==== Extracted entries ====
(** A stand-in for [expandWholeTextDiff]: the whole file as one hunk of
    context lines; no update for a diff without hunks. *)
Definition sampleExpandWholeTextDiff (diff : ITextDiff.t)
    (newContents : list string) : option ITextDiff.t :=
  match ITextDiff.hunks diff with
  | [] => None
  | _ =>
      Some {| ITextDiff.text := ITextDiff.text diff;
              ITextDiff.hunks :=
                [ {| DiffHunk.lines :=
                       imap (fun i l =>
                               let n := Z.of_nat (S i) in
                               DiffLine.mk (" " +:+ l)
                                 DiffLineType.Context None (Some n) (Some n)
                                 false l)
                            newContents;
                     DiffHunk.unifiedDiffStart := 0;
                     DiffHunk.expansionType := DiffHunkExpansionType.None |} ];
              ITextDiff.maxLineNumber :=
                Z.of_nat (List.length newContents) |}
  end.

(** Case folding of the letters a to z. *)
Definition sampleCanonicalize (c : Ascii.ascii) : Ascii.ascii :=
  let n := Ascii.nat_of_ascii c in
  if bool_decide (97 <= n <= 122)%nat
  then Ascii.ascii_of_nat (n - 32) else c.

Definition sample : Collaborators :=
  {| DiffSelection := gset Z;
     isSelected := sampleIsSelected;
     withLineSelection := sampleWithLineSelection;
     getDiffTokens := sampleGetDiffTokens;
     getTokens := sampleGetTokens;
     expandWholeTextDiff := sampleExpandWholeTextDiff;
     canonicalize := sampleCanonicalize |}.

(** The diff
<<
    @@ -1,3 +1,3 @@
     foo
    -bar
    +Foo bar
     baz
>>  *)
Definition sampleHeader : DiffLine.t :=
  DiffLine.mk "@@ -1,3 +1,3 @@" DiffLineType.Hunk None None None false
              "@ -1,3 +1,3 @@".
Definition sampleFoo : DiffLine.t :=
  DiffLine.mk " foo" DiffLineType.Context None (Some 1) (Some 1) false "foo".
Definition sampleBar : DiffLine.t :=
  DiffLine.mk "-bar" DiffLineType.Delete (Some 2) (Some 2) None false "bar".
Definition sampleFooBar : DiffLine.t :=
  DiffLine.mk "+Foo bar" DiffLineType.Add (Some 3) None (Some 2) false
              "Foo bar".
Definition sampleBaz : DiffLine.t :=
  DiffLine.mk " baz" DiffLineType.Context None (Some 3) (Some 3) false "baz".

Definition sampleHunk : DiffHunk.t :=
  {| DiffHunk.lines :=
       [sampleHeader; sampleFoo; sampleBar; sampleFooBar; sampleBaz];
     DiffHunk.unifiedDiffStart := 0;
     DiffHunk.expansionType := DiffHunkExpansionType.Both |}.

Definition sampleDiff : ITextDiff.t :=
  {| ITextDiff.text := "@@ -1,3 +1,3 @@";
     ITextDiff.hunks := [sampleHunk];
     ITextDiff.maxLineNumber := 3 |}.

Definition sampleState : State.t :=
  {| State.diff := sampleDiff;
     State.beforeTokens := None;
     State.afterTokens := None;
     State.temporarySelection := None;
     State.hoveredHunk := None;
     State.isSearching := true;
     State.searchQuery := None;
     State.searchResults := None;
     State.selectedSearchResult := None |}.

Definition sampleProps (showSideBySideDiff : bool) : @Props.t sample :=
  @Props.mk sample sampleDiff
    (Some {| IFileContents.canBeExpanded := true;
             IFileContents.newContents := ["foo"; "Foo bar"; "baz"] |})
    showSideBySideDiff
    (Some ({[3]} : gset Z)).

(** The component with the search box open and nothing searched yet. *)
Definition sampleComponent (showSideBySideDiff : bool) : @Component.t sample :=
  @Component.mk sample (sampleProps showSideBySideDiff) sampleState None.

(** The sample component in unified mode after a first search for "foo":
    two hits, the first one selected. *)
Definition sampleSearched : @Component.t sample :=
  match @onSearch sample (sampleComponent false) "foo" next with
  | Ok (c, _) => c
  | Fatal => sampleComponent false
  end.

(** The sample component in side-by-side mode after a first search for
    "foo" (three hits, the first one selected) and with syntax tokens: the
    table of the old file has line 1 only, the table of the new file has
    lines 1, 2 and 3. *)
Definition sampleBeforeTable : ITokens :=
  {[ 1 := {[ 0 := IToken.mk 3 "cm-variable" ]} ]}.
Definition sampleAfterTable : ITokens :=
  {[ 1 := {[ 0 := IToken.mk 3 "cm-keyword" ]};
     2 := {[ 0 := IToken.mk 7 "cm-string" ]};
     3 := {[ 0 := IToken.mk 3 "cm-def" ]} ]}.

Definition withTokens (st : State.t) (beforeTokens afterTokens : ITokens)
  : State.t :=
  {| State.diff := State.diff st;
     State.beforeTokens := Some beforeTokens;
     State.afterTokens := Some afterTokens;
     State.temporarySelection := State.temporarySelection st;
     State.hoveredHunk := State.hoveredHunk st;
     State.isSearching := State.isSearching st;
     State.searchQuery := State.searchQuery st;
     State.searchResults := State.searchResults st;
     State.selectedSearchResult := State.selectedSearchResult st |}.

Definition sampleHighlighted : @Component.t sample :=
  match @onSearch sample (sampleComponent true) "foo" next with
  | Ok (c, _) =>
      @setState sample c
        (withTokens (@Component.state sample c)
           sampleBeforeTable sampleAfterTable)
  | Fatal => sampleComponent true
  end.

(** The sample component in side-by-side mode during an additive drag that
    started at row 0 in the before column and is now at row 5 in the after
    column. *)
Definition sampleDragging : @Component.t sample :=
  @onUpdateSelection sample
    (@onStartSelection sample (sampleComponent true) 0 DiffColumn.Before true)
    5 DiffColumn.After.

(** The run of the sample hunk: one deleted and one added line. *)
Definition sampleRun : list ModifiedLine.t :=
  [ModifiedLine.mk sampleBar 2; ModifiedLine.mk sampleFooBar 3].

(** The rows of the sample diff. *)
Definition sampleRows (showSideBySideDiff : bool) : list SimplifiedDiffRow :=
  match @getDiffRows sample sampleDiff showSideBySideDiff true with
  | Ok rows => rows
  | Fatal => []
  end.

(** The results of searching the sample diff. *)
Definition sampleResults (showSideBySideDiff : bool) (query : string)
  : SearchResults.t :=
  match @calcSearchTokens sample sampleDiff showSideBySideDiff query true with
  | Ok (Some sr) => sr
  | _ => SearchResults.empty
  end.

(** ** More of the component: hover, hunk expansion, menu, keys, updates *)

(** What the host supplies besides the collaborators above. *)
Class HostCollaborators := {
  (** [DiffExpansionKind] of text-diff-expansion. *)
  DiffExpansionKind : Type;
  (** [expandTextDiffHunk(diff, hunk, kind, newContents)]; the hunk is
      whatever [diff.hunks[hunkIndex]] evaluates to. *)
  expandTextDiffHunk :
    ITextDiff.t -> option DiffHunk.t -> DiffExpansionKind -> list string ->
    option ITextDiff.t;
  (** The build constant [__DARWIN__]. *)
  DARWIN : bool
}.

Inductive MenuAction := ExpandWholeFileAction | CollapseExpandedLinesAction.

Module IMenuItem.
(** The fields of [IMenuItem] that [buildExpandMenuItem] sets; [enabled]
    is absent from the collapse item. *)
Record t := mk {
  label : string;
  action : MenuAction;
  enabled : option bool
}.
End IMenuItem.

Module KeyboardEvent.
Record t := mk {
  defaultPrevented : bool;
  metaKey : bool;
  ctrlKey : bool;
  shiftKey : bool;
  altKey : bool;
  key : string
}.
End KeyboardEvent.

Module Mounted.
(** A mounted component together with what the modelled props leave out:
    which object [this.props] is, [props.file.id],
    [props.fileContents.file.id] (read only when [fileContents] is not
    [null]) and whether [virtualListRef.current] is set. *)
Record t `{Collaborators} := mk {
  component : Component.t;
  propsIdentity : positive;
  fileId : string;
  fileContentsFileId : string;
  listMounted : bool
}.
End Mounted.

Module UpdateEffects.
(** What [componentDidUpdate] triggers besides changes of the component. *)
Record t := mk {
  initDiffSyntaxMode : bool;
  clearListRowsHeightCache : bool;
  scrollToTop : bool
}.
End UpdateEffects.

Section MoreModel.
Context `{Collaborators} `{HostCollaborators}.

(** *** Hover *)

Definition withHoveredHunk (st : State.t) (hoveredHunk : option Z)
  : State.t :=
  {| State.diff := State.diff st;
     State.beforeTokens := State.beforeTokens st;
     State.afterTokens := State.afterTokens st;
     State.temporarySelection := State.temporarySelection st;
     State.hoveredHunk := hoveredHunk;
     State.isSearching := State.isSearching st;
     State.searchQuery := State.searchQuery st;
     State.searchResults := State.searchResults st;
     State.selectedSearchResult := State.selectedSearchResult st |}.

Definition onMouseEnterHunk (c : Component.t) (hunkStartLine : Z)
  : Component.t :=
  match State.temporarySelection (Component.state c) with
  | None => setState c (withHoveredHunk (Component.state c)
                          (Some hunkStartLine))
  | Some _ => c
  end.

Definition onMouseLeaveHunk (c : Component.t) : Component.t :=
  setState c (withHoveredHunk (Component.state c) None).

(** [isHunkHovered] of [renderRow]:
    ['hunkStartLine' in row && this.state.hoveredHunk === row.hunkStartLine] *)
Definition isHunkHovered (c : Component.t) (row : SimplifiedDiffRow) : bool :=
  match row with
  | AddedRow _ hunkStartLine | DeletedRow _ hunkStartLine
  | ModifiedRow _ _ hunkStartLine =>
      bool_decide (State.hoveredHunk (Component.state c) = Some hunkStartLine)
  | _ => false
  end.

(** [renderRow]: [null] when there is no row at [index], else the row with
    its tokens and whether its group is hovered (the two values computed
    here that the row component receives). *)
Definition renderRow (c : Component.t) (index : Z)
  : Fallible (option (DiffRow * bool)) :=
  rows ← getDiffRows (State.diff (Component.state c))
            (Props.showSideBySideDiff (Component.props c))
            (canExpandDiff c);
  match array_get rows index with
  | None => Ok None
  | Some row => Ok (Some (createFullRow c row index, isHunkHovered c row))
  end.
====
Exercise goal
In the lines above, spot each one that contains the word "sampleHeader" and copy it.

Task answer
Definition sampleHeader : DiffLine.t :=
       [sampleHeader; sampleFoo; sampleBar; sampleFooBar; sampleBaz];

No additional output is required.